(* ===== verification/Listener.v ===== *)
(** * Listener: the backend's pool of parked listen connections (api.go)

    [acceptWorker] goroutines dial listen connections, park them at the
    relay, run the handshake when a client arrives and hand the session to
    [Accept]; [Close] runs concurrently.  Each section under the listener's
    lock, each channel operation and each call that can block is one step;
    what dials and handshakes return is the environment's choice.

    A session is named by its transport: in this model both are the same
    number, and a session's context is a child of the listener's. *)

From Stdlib Require Import ZArith Lia Strings.String.
From stdpp Require Import base gmap sets strings list fin_maps.
From S2P Require Import Prelude.

Open Scope Z_scope.

Definition listenPoolSize : nat := 4.
Definition acceptedCap : nat := 8.

(** One [acceptWorker]: at the loop head; in [dialListen]; in the back-off
    after a failed dial; about to track, in [activate]; after a failure
    about to untrack, to close, to report; after a success about to untrack,
    to deliver; closing the session; returned. *)
Inductive worker :=
  | WHead
  | WDial
  | WBackoff
  | WTrack (tr : nat)
  | WActivate (tr : nat)
  | WFailUntrack (tr : nat) (err : error)
  | WFailClose (tr : nat) (err : error)
  | WReport (err : error)
  | WUntrack (tr : nat)
  | WDeliver (tr : nat)
  | WDiscard (tr : nat)
  | WExit.

(** [Close]: not called; before each of its steps; returned. *)
Inductive closer :=
  | KIdle
  | KCancel
  | KControl
  | KParked
  | KDone.

Record pool := {
  ctxDone : bool;
  controlOpen : bool;
  parked : option (gset nat);
  accepted : list (result nat);
  workers : gmap nat worker;
  closing : closer;
  dialled : gset nat;
  closed : gset nat;
  returned : list nat;
  sessClosed : gset nat
}.

Definition set_worker (p : pool) (w : nat) (ph : worker) : pool :=
  {| ctxDone := ctxDone p; controlOpen := controlOpen p; parked := parked p; accepted := accepted p;
     workers := <[w := ph]> (workers p); closing := closing p; dialled := dialled p; closed := closed p;
     returned := returned p; sessClosed := sessClosed p |}.
Definition set_parked (p : pool) (k : option (gset nat)) : pool :=
  {| ctxDone := ctxDone p; controlOpen := controlOpen p; parked := k; accepted := accepted p;
     workers := workers p; closing := closing p; dialled := dialled p; closed := closed p;
     returned := returned p; sessClosed := sessClosed p |}.
Definition set_accepted (p : pool) (q : list (result nat)) : pool :=
  {| ctxDone := ctxDone p; controlOpen := controlOpen p; parked := parked p; accepted := q;
     workers := workers p; closing := closing p; dialled := dialled p; closed := closed p;
     returned := returned p; sessClosed := sessClosed p |}.
Definition add_dialled (p : pool) (tr : nat) : pool :=
  {| ctxDone := ctxDone p; controlOpen := controlOpen p; parked := parked p; accepted := accepted p;
     workers := workers p; closing := closing p; dialled := {[tr]} ∪ dialled p; closed := closed p;
     returned := returned p; sessClosed := sessClosed p |}.
Definition add_closed (p : pool) (trs : gset nat) : pool :=
  {| ctxDone := ctxDone p; controlOpen := controlOpen p; parked := parked p; accepted := accepted p;
     workers := workers p; closing := closing p; dialled := dialled p; closed := trs ∪ closed p;
     returned := returned p; sessClosed := sessClosed p |}.
Definition add_returned (p : pool) (tr : nat) : pool :=
  {| ctxDone := ctxDone p; controlOpen := controlOpen p; parked := parked p; accepted := accepted p;
     workers := workers p; closing := closing p; dialled := dialled p; closed := closed p;
     returned := returned p ++ [tr]; sessClosed := sessClosed p |}.
Definition set_closing (p : pool) (k : closer) (done control : bool) : pool :=
  {| ctxDone := done; controlOpen := control; parked := parked p; accepted := accepted p;
     workers := workers p; closing := k; dialled := dialled p; closed := closed p;
     returned := returned p; sessClosed := sessClosed p |}.

(** [Session.Close] of a session of this listener: its context and transport. *)
Definition closeSession (p : pool) (tr : nat) : pool :=
  {| ctxDone := ctxDone p; controlOpen := controlOpen p; parked := parked p; accepted := accepted p;
     workers := workers p; closing := closing p; dialled := dialled p; closed := {[tr]} ∪ closed p;
     returned := returned p; sessClosed := {[tr]} ∪ sessClosed p |}.

(** [s.ctx] is done: the session was closed, or the listener's context, its
    parent, is done. *)
Definition sessionCtxDone (p : pool) (tr : nat) : bool := ctxDone p || bool_decide (tr ∈ sessClosed p).

(** ** Operations *)

Definition trackListen (p : pool) (tr : nat) : pool :=
  match parked p with
  | Some k => set_parked p (Some ({[tr]} ∪ k))
  | None => p
  end.

Definition untrackListen (p : pool) (tr : nat) : pool :=
  match parked p with
  | Some k => set_parked p (Some (k ∖ {[tr]}))
  | None => p
  end.

(** What a worker's step meets: nothing in particular; a dial's or a
    handshake's outcome; which case of a [select] is taken. *)
Inductive input :=
  | Go
  | DialOk (tr : nat)
  | DialErr
  | ActivateOk
  | ActivateErr (err : error)
  | Timer
  | Sent
  | Done.

(** One step of [acceptWorker]. *)
Definition acceptWorker (p : pool) (w : nat) (ph : worker) (i : input) : option pool :=
  match ph, i with
  | WHead, Go => Some (set_worker p w (if ctxDone p then WExit else WDial))
  | WDial, DialOk tr =>
      if bool_decide (tr ∈ dialled p) then None else Some (set_worker (add_dialled p tr) w (WTrack tr))
  | WDial, DialErr => Some (set_worker p w (if ctxDone p then WExit else WBackoff))
  | WBackoff, Timer => Some (set_worker p w WHead)
  | WBackoff, Done => if ctxDone p then Some (set_worker p w WExit) else None
  | WTrack tr, Go => Some (set_worker (trackListen p tr) w (WActivate tr))
  | WActivate tr, ActivateOk => Some (set_worker p w (WUntrack tr))
  | WActivate tr, ActivateErr err => Some (set_worker p w (WFailUntrack tr err))
  | WFailUntrack tr err, Go => Some (set_worker (untrackListen p tr) w (WFailClose tr err))
  | WFailClose tr err, Go =>
      Some (set_worker (add_closed p {[tr]}) w (if ctxDone p then WExit else WReport err))
  | WReport err, Sent =>
      if bool_decide (length (accepted p) < acceptedCap)%nat
      then Some (set_worker (set_accepted p (accepted p ++ [Err err])) w WHead) else None
  | WReport err, Done => if ctxDone p then Some (set_worker p w WExit) else None
  | WUntrack tr, Go => Some (set_worker (untrackListen p tr) w (WDeliver tr))
  | WDeliver tr, Sent =>
      if bool_decide (length (accepted p) < acceptedCap)%nat
      then Some (set_worker (set_accepted p (accepted p ++ [Ok tr])) w WHead) else None
  | WDeliver tr, Done => if ctxDone p then Some (set_worker p w (WDiscard tr)) else None
  | WDiscard tr, Go => Some (set_worker (closeSession p tr) w WExit)
  | _, _ => None
  end.

(** One step of [Close]; the cancelled context ends the contexts of all the
    listener's sessions. *)
Definition closeStep (p : pool) : option pool :=
  match closing p with
  | KIdle | KDone => None
  | KCancel => Some (set_closing p KControl true (controlOpen p))
  | KControl => Some (set_closing p KParked (ctxDone p) false)
  | KParked =>
      let trs := match parked p with Some k => k | None => ∅ end in
      Some (set_closing (set_parked (add_closed p trs) None) KDone (ctxDone p) (controlOpen p))
  end.

(** [Accept] takes a queued result if there is one; the other two cases of
    its [select], a done context, change nothing. *)
Definition Accept (p : pool) : option (pool * result nat) :=
  match accepted p with
  | Ok tr :: q => Some (add_returned (set_accepted p q) tr, Ok tr)
  | Err err :: q => Some (set_accepted p q, Err err)
  | [] => None
  end.

Inductive event :=
  | Worker (w : nat) (i : input)
  | CallAccept
  | CallClose
  | CloseStep
  | UserCloses (tr : nat).

Definition step (p : pool) (e : event) : option pool :=
  match e with
  | Worker w i => match workers p !! w with Some ph => acceptWorker p w ph i | None => None end
  | CallAccept => match Accept p with Some (p, _) => Some p | None => None end
  | CallClose => match closing p with
                 | KIdle => Some (set_closing p KCancel (ctxDone p) (controlOpen p))
                 | _ => Some p
                 end
  | CloseStep => closeStep p
  | UserCloses tr => if bool_decide (tr ∈ returned p) then Some (closeSession p tr) else None
  end.

Fixpoint run (p : pool) (es : list event) : option pool :=
  match es with
  | [] => Some p
  | e :: es => match step p e with Some p => run p es | None => None end
  end.

(** [Register] after its control connection: the pool's workers start. *)
Definition newListener : pool :=
  {| ctxDone := false; controlOpen := true; parked := Some ∅; accepted := [];
     workers := list_to_map (map (fun w => (w, WHead)) (seq 0 listenPoolSize)); closing := KIdle;
     dialled := ∅; closed := ∅; returned := []; sessClosed := ∅ |}.

(** ** Where each connection is *)

Definition holds (ph : worker) : option nat :=
  match ph with
  | WTrack tr | WActivate tr | WFailUntrack tr _ | WFailClose tr _ | WUntrack tr | WDeliver tr | WDiscard tr => Some tr
  | _ => None
  end.

Definition heldBy (p : pool) (w tr : nat) : Prop :=
  exists ph, workers p !! w = Some ph /\ holds ph = Some tr.

Definition queued (q : list (result nat)) : list nat :=
  omap (fun r => match r with Ok tr => Some tr | Err _ => None end) q.

Arguments queued : simpl never.

Record inv (p : pool) : Prop := {
  iv_held w tr : heldBy p w tr ->
    tr ∈ dialled p /\ (tr ∉ queued (accepted p) ++ returned p) /\ forall w', heldBy p w' tr -> w' = w;
  iv_once : NoDup (queued (accepted p) ++ returned p);
  iv_dialled tr : tr ∈ queued (accepted p) ++ returned p -> tr ∈ dialled p;
  iv_all tr : tr ∈ dialled p ->
    (exists w, heldBy p w tr) \/ tr ∈ queued (accepted p) ++ returned p \/ tr ∈ closed p;
  iv_cap : (length (accepted p) <= acceptedCap)%nat
}.

Lemma heldBy_set p w ph w' tr : heldBy (set_worker p w ph) w' tr <->
  (w' = w /\ holds ph = Some tr) \/ (w' <> w /\ heldBy p w' tr).
Proof.
  unfold heldBy. cbn. split.
  - intros (x & Hx & Hh). apply lookup_insert_Some in Hx as [[-> ->] | [? ?]]; [by left | right; eauto].
  - intros [[-> Hh] | [Hne (x & Hx & Hh)]].
    + exists ph. by rewrite lookup_insert_eq.
    + exists x. by rewrite lookup_insert_ne by done.
Qed.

## What you need to do
From the entries above, return exactly the line containing "Definition queued (q", the line containing "unfold heldBy. cbn. split.", and all lines between, and nothing else.

## Answer section
Definition queued (q : list (result nat)) : list nat :=
  omap (fun r => match r with Ok tr => Some tr | Err _ => None end) q.

Arguments queued : simpl never.

Record inv (p : pool) : Prop := {
  iv_held w tr : heldBy p w tr ->
    tr ∈ dialled p /\ (tr ∉ queued (accepted p) ++ returned p) /\ forall w', heldBy p w' tr -> w' = w;
  iv_once : NoDup (queued (accepted p) ++ returned p);
  iv_dialled tr : tr ∈ queued (accepted p) ++ returned p -> tr ∈ dialled p;
  iv_all tr : tr ∈ dialled p ->
    (exists w, heldBy p w tr) \/ tr ∈ queued (accepted p) ++ returned p \/ tr ∈ closed p;
  iv_cap : (length (accepted p) <= acceptedCap)%nat
}.

Lemma heldBy_set p w ph w' tr : heldBy (set_worker p w ph) w' tr <->
  (w' = w /\ holds ph = Some tr) \/ (w' <> w /\ heldBy p w' tr).
Proof.
  unfold heldBy. cbn. split.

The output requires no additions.